- Born: 1641
- Died: 1699 (aged 57–58)
- Occupations: Project-manager and politician

= Thomas Neale =

English project-manager and politician

Thomas Neale (1641–1699) was an English project-manager and politician who was also the first person to hold a position equivalent to postmaster-general of the North American colonies.

Neale was a Member of Parliament for thirty years, Master of the Mint and the Transfer Office, Groom of the Bedchamber, gambler, and entrepreneur. His wide variety of projects included the development of Seven Dials, Shadwell, East Smithfield, and Tunbridge Wells, land-drainage projects, steel foundries and paper-making enterprises, mining in Maryland and Virginia, raising shipwrecks, and developing a pair of dice to prevent cheating at gaming. He was also the author of numerous tracts on coinage and fund-raising, and he was involved in the idea of a National Land Bank, the precursor of the Bank of England.

==Biography==
He was the only son of Thomas Neale of Warnford, Hampshire by Lucy, the daughter of Sir William Uvedale of Wickham, Hampshire and educated at Clare College, Cambridge.
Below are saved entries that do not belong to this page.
(** [meetings] counts the shared visits, and does not depend on the order
    in which the two boats are named. *)
Lemma sum_products_count (f g : nat -> nat -> bool) (lt ln : list nat) :
  sum (flat_map (fun t => map (fun h => b2z (f t h) * b2z (g t h))%Z ln) lt)
  = Z.of_nat (length (filter (fun p => f (fst p) (snd p) && g (fst p) (snd p))
                             (list_prod lt ln))).
Proof.
  induction lt as [|t lt IH]; [reflexivity|].
  cbn [flat_map list_prod].
  rewrite sum_app, filter_app, length_app, Nat2Z.inj_add, IH.
  f_equal. clear IH.
  induction ln as [|h ln IH]; [reflexivity|].
  cbn [map sum fold_right filter fst snd].
  fold (sum (map (fun h => b2z (f t h) * b2z (g t h))%Z ln)). rewrite IH.
  destruct (f t h), (g t h); cbn [andb b2z length]; lia.
Qed.

Lemma meetings_shared_visits (inst : Instance) (a : Assignment) (i k : nat) :
  meetings inst i k a = Z.of_nat (length (shared_visits inst a i k)).
Proof.
  unfold meetings, shared_visits.
  apply (sum_products_count (fun t h => boats a t i h)
                            (fun t h => boats a t k h)).
Qed.

Lemma meetings_sym (inst : Instance) (a : Assignment) (i k : nat) :
  meetings inst i k a = meetings inst k i a.
Proof.
  unfold meetings. f_equal. apply flat_map_ext. intros t.
  apply map_ext. intros h. apply Z.mul_comm.
Qed.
Neale was one of the most influential figures of late-Stuart England, and one of the least-chronicled. He used his many contacts, garnered through family, the royal court, and county connections, to act as middle-man between men of money, the court, fellow members of Parliament, the general public, and other parties, public and private. He was elected a Fellow of the Royal Society in 1664.

He was appointed High Sheriff of Hampshire for 1665–66 and served in 1677 as a commissioner on an inquiry into the Royal Mint. He was a Commissioner of the Mint from 1684 to 1686 and Master of the Mint from 1686 to the date of his death, when he was succeeded by Sir Isaac Newton.

In February 1678, he was appointed Groom Porter to Charles II, a post which he also held under James II and William III. His duties in that capacity were to see the King's lodgings furnished with tables, chairs, and fireplace materials, to provide cards and dice, and to decide disputes at the card-table and on the bowling-green. He was authorised by the King to license and suppress gaming-houses, and to prosecute unlicensed keepers of "rafflings" and other public games. On his own account, he originated a loan and lottery business on the Venetian system. In 1694 Neale established the Million Lottery to generate revenue for the government (and himself). The project was successful in selling tickets but did not result in a return for the Exchequer. From 1679 to 1685 he was a Groom of the Bedchamber to the King.

From 1688, Neale developed his interests as a member of Parliament, and was successively MP for Petersfield(1668), Ludgershall (1679–89), Stockbridge (1689–90) and again for Ludgershall (1690–99), sitting on sixty-two committees.

As an entrepreneur and speculator, he promoted building schemes, among which were Lower Shadwell and the converging streets of Seven Dials - one of them, Neal Street, Long Acre (street), still bears his name. Neal's Yard in Covent Garden is also named after him.

He was named Deputy Governor in the charter (dated 1692) of the Company for Digging and Working Mines, and was involved in ventures to recover treasure from wrecks off Broad Haven, Ireland, in the Bermudas, and in the region from Cartagena to Jamaica. All of these were floated as joint-stock companies.

==In America==
Throughout the early years of the North American colonies, many attempts were made to initiate a postal service. These early attempts were of small scale and usually involved a colony, Massachusetts Bay Colony for example, setting up a location in Boston where one could post a letter back home to England. Other attempts focused on a dedicated postal service between two of the larger colonies, such as Massachusetts and Virginia, but the available services remained limited in scope and disjointed for many years.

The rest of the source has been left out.